> INSTRUCTIONS FOR THE TASK: Of all the lines below, return only those starting with the line holding "- intros Hcreate Hpay." and going on through the line holding "[CreateReceipt] succeeds with", exactly as written.

> DATASET:

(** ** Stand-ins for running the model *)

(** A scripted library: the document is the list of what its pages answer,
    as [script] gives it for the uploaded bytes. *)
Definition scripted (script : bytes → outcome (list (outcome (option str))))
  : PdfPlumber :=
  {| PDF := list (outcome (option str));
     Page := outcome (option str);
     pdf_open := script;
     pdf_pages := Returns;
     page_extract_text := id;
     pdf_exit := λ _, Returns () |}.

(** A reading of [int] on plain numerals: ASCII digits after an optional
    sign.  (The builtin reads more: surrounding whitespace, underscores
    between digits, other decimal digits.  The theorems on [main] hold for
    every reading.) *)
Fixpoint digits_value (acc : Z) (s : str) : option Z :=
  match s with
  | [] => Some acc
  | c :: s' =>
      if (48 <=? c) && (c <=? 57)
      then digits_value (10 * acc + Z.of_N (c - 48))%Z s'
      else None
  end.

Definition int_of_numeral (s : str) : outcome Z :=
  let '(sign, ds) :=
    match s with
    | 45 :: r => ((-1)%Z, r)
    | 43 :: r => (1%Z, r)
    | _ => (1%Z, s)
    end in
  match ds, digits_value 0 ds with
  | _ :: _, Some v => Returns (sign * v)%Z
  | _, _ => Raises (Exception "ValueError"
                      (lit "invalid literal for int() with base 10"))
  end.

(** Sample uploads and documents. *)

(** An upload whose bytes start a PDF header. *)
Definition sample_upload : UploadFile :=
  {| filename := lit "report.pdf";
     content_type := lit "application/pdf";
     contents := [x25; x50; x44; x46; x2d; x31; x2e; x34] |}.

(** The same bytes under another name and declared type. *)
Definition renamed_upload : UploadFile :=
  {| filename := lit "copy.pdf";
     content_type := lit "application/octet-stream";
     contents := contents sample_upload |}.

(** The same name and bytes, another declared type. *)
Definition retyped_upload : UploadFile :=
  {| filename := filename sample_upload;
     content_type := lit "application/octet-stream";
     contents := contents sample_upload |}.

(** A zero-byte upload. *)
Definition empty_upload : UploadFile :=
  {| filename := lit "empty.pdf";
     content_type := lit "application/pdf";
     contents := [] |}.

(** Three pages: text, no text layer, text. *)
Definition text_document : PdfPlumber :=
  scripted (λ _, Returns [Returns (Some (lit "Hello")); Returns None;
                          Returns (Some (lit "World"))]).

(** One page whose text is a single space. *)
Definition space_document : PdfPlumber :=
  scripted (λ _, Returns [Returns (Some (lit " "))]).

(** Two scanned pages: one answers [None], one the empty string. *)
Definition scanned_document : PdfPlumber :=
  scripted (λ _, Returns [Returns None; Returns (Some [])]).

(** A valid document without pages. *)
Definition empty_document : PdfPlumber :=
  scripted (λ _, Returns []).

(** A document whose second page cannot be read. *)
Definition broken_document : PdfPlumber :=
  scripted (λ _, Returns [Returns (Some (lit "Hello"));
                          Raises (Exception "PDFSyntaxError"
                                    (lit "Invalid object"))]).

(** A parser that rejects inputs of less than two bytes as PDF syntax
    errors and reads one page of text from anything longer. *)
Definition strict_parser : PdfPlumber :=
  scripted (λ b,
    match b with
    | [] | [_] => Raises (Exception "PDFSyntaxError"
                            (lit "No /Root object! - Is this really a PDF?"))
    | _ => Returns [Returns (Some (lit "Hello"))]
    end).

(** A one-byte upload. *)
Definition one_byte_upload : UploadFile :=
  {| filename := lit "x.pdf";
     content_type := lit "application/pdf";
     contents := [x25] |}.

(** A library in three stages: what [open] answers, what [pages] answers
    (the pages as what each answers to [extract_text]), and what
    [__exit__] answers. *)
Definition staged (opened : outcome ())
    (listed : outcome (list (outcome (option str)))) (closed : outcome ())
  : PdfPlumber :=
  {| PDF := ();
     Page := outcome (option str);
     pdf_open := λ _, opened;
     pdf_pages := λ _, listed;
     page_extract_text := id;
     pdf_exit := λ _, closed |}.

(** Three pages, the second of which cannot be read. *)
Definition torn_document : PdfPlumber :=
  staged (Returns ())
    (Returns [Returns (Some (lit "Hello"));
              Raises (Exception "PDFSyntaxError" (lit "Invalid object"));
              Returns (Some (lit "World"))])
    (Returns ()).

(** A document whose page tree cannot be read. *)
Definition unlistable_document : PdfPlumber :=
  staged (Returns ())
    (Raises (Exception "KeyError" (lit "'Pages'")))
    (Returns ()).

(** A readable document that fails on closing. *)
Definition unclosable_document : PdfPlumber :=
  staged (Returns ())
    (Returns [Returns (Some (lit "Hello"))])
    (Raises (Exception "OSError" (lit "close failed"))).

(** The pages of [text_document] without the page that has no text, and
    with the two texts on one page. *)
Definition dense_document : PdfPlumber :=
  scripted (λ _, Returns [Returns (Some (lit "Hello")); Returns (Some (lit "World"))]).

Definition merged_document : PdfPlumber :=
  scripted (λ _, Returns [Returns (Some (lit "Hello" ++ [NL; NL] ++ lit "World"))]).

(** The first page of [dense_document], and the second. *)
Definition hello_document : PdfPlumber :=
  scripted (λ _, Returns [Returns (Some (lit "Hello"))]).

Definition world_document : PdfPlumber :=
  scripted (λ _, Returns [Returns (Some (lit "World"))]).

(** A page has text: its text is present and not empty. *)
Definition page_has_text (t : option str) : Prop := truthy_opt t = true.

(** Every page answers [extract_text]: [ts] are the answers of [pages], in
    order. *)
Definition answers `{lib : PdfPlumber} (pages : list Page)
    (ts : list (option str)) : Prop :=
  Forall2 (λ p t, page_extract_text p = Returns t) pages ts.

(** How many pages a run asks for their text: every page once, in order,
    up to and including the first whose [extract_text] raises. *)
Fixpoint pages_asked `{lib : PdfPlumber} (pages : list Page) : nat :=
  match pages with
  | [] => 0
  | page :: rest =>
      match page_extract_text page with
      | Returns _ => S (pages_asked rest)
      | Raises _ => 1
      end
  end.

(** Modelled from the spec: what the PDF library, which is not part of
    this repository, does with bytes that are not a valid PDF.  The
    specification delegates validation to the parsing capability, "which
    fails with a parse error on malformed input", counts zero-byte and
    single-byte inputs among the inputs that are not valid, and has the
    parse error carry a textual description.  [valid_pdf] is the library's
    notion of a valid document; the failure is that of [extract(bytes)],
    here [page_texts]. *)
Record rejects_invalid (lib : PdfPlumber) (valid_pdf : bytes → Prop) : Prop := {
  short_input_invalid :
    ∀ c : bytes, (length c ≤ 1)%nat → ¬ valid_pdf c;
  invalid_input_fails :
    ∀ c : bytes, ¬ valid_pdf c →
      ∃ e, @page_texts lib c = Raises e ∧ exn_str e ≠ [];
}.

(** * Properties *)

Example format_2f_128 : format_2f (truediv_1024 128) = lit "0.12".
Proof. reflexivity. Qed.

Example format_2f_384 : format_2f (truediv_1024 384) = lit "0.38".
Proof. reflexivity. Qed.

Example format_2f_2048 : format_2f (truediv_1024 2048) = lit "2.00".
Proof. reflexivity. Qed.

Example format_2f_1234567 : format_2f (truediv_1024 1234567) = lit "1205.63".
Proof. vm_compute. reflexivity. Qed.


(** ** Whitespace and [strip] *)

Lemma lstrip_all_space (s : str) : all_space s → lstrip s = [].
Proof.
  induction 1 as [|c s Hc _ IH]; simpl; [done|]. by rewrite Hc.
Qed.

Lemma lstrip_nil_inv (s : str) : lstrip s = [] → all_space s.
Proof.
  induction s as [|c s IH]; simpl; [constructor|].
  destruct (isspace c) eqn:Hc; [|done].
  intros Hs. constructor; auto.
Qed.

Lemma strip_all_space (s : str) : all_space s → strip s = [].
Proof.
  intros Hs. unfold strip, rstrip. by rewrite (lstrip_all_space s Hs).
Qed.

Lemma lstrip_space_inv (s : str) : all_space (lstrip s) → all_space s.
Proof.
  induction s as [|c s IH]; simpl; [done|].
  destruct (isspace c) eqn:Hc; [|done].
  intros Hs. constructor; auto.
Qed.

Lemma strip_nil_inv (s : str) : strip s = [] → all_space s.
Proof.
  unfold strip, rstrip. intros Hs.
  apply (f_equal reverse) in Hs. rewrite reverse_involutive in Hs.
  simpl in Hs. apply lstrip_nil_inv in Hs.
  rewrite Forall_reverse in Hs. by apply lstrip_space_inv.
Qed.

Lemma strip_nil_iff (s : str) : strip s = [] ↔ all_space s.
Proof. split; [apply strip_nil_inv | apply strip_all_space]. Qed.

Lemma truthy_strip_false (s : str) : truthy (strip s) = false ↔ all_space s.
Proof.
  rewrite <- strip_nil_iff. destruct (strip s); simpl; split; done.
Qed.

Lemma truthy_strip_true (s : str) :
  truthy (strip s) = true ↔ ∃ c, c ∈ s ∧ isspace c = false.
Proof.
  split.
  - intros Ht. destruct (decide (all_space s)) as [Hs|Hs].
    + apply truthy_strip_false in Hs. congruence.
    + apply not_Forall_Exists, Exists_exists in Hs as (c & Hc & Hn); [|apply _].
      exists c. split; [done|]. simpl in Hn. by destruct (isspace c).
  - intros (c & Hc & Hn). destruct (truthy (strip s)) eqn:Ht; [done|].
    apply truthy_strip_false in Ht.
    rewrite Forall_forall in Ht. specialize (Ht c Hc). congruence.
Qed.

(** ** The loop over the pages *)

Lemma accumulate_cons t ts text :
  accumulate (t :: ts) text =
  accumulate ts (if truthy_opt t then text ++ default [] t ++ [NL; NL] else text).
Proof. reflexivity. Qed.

---

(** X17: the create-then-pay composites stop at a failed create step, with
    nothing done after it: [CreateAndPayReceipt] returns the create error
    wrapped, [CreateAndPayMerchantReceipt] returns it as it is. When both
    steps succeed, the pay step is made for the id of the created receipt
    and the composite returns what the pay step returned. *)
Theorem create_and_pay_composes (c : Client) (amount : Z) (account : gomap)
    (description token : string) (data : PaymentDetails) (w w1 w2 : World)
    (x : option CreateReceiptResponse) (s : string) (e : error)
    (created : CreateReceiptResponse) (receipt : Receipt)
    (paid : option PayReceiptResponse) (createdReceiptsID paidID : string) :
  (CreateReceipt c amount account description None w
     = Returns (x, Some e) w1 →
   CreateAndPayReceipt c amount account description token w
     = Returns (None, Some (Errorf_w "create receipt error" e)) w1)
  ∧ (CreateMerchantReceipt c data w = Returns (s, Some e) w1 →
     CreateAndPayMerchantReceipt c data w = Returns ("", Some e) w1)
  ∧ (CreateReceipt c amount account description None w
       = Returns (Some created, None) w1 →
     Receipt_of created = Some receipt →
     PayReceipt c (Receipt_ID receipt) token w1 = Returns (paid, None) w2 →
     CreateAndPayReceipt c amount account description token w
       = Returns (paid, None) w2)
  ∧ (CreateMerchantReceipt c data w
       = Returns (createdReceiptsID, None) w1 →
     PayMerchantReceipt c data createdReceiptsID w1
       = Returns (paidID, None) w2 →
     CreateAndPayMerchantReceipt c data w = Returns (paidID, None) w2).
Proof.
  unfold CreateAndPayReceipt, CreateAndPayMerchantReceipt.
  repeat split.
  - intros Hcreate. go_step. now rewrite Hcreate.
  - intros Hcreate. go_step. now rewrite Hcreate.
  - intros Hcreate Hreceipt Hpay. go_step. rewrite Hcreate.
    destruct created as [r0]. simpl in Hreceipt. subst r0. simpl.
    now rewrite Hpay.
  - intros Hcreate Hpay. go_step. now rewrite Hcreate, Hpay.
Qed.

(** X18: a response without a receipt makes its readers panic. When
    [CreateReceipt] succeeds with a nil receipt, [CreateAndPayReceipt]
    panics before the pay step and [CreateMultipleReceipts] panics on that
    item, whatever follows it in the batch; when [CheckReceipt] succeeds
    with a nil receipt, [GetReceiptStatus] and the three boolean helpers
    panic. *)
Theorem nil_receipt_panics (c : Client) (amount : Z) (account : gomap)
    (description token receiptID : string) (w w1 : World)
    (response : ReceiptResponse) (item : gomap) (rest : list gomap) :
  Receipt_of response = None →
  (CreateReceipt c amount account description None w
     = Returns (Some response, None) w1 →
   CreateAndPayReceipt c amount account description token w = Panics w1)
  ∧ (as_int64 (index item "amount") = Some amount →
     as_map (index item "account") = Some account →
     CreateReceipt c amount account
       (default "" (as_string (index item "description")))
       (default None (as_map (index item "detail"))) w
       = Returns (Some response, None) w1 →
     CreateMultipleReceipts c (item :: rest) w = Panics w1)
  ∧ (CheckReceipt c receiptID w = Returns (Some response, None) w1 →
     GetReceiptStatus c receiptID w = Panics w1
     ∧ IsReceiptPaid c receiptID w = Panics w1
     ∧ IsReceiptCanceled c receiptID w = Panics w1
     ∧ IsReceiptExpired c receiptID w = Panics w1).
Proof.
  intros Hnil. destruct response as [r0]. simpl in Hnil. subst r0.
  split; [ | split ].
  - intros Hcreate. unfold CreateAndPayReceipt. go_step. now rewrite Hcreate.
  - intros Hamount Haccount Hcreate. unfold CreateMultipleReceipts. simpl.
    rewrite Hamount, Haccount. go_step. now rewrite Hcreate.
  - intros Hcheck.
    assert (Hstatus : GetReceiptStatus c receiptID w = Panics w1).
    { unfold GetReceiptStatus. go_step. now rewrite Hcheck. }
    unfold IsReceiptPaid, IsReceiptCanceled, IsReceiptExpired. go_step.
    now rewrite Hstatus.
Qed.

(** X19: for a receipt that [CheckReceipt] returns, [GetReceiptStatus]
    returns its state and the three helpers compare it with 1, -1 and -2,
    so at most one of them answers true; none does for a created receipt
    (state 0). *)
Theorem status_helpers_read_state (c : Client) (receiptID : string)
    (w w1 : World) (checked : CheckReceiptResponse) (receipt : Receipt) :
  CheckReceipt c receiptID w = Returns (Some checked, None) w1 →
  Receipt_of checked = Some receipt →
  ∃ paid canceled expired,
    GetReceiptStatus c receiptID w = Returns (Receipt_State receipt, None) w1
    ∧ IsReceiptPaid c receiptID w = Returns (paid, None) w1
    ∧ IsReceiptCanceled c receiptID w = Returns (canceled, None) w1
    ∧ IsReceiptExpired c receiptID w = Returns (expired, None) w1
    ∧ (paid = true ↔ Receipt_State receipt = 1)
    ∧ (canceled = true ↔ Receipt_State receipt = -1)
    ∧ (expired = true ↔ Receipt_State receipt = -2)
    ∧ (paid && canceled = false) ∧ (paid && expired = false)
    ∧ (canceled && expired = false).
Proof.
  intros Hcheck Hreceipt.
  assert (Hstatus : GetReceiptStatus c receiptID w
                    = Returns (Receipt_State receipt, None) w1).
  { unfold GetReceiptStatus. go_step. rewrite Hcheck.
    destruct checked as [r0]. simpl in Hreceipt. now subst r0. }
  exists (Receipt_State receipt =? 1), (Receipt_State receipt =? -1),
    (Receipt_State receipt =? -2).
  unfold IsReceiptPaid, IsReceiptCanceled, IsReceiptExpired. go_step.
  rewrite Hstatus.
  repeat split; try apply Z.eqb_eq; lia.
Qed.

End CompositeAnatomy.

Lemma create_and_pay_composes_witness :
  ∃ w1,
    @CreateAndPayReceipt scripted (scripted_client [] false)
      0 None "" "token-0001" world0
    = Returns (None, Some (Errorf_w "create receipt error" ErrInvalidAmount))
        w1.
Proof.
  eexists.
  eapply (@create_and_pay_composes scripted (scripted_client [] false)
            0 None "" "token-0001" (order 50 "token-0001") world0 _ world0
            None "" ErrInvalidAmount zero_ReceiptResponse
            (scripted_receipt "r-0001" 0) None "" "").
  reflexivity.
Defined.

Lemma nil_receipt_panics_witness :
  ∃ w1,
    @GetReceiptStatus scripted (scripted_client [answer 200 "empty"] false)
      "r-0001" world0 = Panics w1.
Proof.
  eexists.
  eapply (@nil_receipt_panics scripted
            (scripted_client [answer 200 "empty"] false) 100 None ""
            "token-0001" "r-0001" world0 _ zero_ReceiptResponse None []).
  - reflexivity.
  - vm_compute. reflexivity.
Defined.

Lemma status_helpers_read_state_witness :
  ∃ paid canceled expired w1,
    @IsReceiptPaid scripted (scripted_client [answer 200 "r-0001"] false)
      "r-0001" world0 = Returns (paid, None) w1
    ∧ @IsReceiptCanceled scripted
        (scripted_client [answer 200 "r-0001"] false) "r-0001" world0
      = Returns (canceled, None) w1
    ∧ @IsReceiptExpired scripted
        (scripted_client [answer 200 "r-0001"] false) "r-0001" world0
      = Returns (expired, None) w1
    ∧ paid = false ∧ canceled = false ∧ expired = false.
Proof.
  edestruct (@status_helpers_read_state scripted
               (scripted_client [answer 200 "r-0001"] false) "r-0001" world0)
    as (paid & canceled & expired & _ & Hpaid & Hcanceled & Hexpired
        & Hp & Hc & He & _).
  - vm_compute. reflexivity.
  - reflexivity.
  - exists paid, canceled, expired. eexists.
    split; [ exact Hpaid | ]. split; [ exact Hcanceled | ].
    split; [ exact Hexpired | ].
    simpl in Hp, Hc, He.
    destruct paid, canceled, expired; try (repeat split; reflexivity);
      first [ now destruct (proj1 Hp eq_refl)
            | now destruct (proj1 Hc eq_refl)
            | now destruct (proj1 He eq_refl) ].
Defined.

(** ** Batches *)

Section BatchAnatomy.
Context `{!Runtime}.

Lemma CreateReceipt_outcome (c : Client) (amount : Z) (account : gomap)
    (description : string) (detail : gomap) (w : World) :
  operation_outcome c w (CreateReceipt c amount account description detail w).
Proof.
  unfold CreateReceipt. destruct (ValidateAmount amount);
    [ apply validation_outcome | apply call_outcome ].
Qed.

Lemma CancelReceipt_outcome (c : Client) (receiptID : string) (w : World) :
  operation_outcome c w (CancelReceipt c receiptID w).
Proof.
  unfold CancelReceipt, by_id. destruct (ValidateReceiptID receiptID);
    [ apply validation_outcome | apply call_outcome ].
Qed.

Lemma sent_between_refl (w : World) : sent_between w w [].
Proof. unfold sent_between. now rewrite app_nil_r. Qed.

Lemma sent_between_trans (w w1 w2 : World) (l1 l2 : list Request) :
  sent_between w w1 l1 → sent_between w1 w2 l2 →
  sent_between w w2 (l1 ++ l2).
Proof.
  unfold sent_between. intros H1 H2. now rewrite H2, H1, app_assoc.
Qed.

> TASK RESULT:
  - intros Hcreate Hpay. go_step. now rewrite Hcreate, Hpay.
Qed.

(** X18: a response without a receipt makes its readers panic. When
    [CreateReceipt] succeeds with a nil receipt, [CreateAndPayReceipt]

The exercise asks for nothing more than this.